TASK DETAILS:
Repeat exactly the lines from the first line of the records through the line containing "(** A store", and nothing more.

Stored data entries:
****

(* ===== verification/HeapProps.v ===== *)
(** * Kernel heap: theorems *)

From Stdlib Require Import ZArith Lia.
From S2P Require Import Prelude Memory Frames Pmm PmmInv Vmm VmmInv VmmOps VmmProps Heap HeapInv.
Import StringC.

Section HeapProps.
Context {S : Type} `{FA : FrameAllocator S}.
Implicit Types h : heap S.

Abbreviation next_of h := (kheap_next (h_vm h)).

(** The bytes of every live object, but the one given, are what they were. *)
Definition live_kept (G : ghost) (skip : Z) (m m' : mem) : Prop :=
  ∀ c x b, live G c x → x ≠ skip → x <= b < x + obj_size_of c → read8 m' b = read8 m b.

(** A store inside the header of a slab, or inside a slot that is not live. *)
Lemma live_kept_header h G p fl cls (P : Z → Prop) m' skip :
  heap_ok h G → valid_class cls → (p, fl) ∈ G cls →
  (∀ b, ¬ (p <= b < p + 64) → ¬ P b → read8 m' b = read8 (h_mem h) b) →
  (∀ c x b, live G c x → x ≠ skip → x <= b < x + obj_size_of c → ¬ P b) →
  live_kept G skip (h_mem h) m'.
Proof.
  intros K Hc Hin Hout HP c x b Hl Hne Hb. apply Hout; [|by eapply HP].
  destruct Hl as (Hvc & q & fq & Hq & Ho & _). apply is_obj_range in Ho; [|done].
  destruct (hk_page _ _ K c q fq Hvc Hq) as (Hqm & _), (hk_page _ _ K cls p fl Hc Hin) as (Hpm & _).
  pose proof (class_facts c Hvc) as (Hsz & _). unfold PAGE_SIZE in *.
  pose proof (Z.div_mod p 4096). pose proof (Z.div_mod q 4096). lia.
Qed.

****

WRITTEN SOLUTION:
(* ===== verification/HeapProps.v ===== *)
(** * Kernel heap: theorems *)

From Stdlib Require Import ZArith Lia.
From S2P Require Import Prelude Memory Frames Pmm PmmInv Vmm VmmInv VmmOps VmmProps Heap HeapInv.
Import StringC.

Section HeapProps.
Context {S : Type} `{FA : FrameAllocator S}.
Implicit Types h : heap S.

Abbreviation next_of h := (kheap_next (h_vm h)).

(** The bytes of every live object, but the one given, are what they were. *)
Definition live_kept (G : ghost) (skip : Z) (m m' : mem) : Prop :=
  ∀ c x b, live G c x → x ≠ skip → x <= b < x + obj_size_of c → read8 m' b = read8 m b.

(** A store inside the header of a slab, or inside a slot that is not live. *)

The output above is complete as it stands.